→ Material for this exercise:
──────────
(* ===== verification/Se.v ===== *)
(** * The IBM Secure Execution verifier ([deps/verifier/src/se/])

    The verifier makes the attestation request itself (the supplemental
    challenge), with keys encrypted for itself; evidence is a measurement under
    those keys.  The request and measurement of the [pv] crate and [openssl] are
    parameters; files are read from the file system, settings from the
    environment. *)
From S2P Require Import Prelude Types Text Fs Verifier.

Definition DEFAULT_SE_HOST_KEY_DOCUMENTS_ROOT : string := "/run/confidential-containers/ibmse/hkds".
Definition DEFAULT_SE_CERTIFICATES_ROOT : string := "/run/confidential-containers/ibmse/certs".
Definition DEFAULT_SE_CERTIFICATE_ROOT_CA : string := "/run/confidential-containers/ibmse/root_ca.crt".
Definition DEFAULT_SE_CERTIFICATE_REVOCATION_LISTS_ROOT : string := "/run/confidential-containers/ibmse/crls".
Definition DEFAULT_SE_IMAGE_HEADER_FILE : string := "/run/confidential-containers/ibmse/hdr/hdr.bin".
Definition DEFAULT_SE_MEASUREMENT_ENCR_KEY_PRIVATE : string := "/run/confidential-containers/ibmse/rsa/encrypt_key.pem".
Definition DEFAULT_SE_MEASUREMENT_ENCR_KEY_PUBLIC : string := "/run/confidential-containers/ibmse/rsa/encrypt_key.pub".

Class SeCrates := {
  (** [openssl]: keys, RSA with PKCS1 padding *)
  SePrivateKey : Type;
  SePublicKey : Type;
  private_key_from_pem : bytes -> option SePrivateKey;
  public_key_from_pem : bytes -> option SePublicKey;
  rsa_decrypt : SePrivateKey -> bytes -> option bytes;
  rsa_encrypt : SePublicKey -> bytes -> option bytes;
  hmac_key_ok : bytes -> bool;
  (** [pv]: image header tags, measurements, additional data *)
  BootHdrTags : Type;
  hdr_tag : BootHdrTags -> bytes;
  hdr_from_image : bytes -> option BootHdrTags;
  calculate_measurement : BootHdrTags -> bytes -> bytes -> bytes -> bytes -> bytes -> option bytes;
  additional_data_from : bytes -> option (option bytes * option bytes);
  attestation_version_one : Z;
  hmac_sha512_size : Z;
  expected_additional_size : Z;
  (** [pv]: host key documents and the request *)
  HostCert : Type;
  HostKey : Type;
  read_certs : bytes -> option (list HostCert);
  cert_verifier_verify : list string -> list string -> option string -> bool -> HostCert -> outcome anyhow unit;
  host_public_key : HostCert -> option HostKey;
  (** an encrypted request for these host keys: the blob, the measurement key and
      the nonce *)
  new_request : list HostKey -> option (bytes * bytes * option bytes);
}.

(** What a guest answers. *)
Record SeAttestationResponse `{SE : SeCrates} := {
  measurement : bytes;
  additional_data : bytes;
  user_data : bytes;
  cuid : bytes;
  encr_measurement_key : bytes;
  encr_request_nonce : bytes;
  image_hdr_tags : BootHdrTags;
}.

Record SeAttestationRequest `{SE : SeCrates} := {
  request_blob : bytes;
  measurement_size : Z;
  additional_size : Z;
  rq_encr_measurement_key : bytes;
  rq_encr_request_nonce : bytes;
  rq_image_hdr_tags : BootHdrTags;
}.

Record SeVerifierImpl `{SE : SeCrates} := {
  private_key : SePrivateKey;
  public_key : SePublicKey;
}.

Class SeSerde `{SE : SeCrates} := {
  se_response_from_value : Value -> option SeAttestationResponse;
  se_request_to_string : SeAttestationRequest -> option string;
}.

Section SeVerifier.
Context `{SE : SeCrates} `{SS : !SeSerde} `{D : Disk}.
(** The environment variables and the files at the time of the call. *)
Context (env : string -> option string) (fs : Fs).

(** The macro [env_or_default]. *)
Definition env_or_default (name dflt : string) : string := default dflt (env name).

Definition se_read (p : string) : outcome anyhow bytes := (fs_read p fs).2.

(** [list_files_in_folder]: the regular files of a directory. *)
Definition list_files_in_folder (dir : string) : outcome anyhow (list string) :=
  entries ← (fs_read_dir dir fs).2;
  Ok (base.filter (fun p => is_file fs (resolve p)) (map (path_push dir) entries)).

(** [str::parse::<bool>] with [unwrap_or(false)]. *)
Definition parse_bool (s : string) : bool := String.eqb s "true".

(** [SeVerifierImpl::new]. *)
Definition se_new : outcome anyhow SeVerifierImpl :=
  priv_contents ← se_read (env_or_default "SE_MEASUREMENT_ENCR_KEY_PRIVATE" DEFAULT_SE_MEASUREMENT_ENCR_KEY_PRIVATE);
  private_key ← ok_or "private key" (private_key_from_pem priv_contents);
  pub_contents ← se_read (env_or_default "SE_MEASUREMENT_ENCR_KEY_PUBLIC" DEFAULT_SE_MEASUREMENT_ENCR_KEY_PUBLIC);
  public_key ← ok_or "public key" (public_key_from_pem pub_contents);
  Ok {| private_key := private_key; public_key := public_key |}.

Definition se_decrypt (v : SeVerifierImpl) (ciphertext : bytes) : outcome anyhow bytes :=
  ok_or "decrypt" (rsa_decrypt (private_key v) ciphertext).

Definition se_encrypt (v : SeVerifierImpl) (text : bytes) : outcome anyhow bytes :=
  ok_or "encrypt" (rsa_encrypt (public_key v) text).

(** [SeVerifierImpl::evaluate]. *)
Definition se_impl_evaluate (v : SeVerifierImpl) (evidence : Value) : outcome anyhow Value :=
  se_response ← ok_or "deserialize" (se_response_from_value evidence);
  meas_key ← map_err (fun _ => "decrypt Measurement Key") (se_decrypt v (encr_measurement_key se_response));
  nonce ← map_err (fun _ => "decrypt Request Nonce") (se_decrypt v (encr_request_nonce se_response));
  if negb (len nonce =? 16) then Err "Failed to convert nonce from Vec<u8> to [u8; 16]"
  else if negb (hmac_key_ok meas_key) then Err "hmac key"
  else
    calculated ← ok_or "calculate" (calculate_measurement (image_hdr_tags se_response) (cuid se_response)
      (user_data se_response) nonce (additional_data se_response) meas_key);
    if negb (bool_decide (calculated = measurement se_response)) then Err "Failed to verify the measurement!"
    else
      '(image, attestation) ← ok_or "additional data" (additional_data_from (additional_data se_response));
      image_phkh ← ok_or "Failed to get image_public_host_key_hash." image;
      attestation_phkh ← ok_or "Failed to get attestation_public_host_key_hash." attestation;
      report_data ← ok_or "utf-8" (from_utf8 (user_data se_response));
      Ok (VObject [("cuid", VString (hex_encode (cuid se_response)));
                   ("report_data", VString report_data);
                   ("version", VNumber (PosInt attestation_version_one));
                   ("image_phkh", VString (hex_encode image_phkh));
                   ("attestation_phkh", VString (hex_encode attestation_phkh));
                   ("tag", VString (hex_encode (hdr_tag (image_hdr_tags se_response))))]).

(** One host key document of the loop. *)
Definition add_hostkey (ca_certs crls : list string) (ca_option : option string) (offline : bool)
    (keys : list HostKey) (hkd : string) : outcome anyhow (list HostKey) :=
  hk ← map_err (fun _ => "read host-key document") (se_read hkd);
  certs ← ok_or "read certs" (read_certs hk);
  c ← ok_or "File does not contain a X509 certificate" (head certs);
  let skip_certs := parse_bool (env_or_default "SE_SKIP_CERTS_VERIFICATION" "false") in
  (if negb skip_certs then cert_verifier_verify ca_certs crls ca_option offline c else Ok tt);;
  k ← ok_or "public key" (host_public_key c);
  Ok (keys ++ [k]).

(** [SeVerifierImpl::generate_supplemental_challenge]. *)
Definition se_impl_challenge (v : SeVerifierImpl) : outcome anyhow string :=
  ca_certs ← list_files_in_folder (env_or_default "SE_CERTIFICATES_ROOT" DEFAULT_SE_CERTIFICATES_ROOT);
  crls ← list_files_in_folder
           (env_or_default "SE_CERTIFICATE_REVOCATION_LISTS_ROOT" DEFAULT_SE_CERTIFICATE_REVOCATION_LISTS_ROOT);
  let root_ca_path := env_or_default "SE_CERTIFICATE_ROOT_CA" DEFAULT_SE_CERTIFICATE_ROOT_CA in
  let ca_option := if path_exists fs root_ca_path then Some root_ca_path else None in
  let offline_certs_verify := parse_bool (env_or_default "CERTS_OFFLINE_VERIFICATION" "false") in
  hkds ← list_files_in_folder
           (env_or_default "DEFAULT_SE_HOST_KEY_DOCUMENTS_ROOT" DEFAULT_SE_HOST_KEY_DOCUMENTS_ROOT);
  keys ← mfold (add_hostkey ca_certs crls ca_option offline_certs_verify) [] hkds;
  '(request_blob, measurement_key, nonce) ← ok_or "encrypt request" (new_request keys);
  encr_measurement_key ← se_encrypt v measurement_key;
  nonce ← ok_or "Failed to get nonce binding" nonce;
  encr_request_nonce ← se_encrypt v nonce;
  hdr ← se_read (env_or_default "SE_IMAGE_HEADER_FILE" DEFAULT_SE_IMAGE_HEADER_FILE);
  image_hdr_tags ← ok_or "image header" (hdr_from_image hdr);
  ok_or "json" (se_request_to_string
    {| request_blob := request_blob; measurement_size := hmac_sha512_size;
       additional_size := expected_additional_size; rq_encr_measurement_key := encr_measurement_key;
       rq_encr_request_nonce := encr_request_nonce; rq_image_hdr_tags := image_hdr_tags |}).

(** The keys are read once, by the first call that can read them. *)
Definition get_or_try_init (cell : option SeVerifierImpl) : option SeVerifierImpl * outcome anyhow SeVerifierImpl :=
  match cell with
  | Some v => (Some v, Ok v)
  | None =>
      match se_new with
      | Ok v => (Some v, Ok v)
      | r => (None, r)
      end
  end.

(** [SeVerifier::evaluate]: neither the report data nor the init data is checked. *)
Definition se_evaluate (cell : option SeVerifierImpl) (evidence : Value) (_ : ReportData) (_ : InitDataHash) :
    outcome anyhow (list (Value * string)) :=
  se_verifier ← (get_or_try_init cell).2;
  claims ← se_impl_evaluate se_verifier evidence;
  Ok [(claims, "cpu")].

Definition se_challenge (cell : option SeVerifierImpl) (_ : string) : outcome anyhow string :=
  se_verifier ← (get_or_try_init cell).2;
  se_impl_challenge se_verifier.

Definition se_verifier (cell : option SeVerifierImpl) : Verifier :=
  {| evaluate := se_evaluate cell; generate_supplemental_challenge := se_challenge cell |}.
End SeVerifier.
──────────
Where the word "else" is present in a line of the listing, copy that line.

→ Task result:
  else if negb (hmac_key_ok meas_key) then Err "hmac key"
  else
    else
  (if negb skip_certs then cert_verifier_verify ca_certs crls ca_option offline c else Ok tt);;
  let ca_option := if path_exists fs root_ca_path then Some root_ca_path else None in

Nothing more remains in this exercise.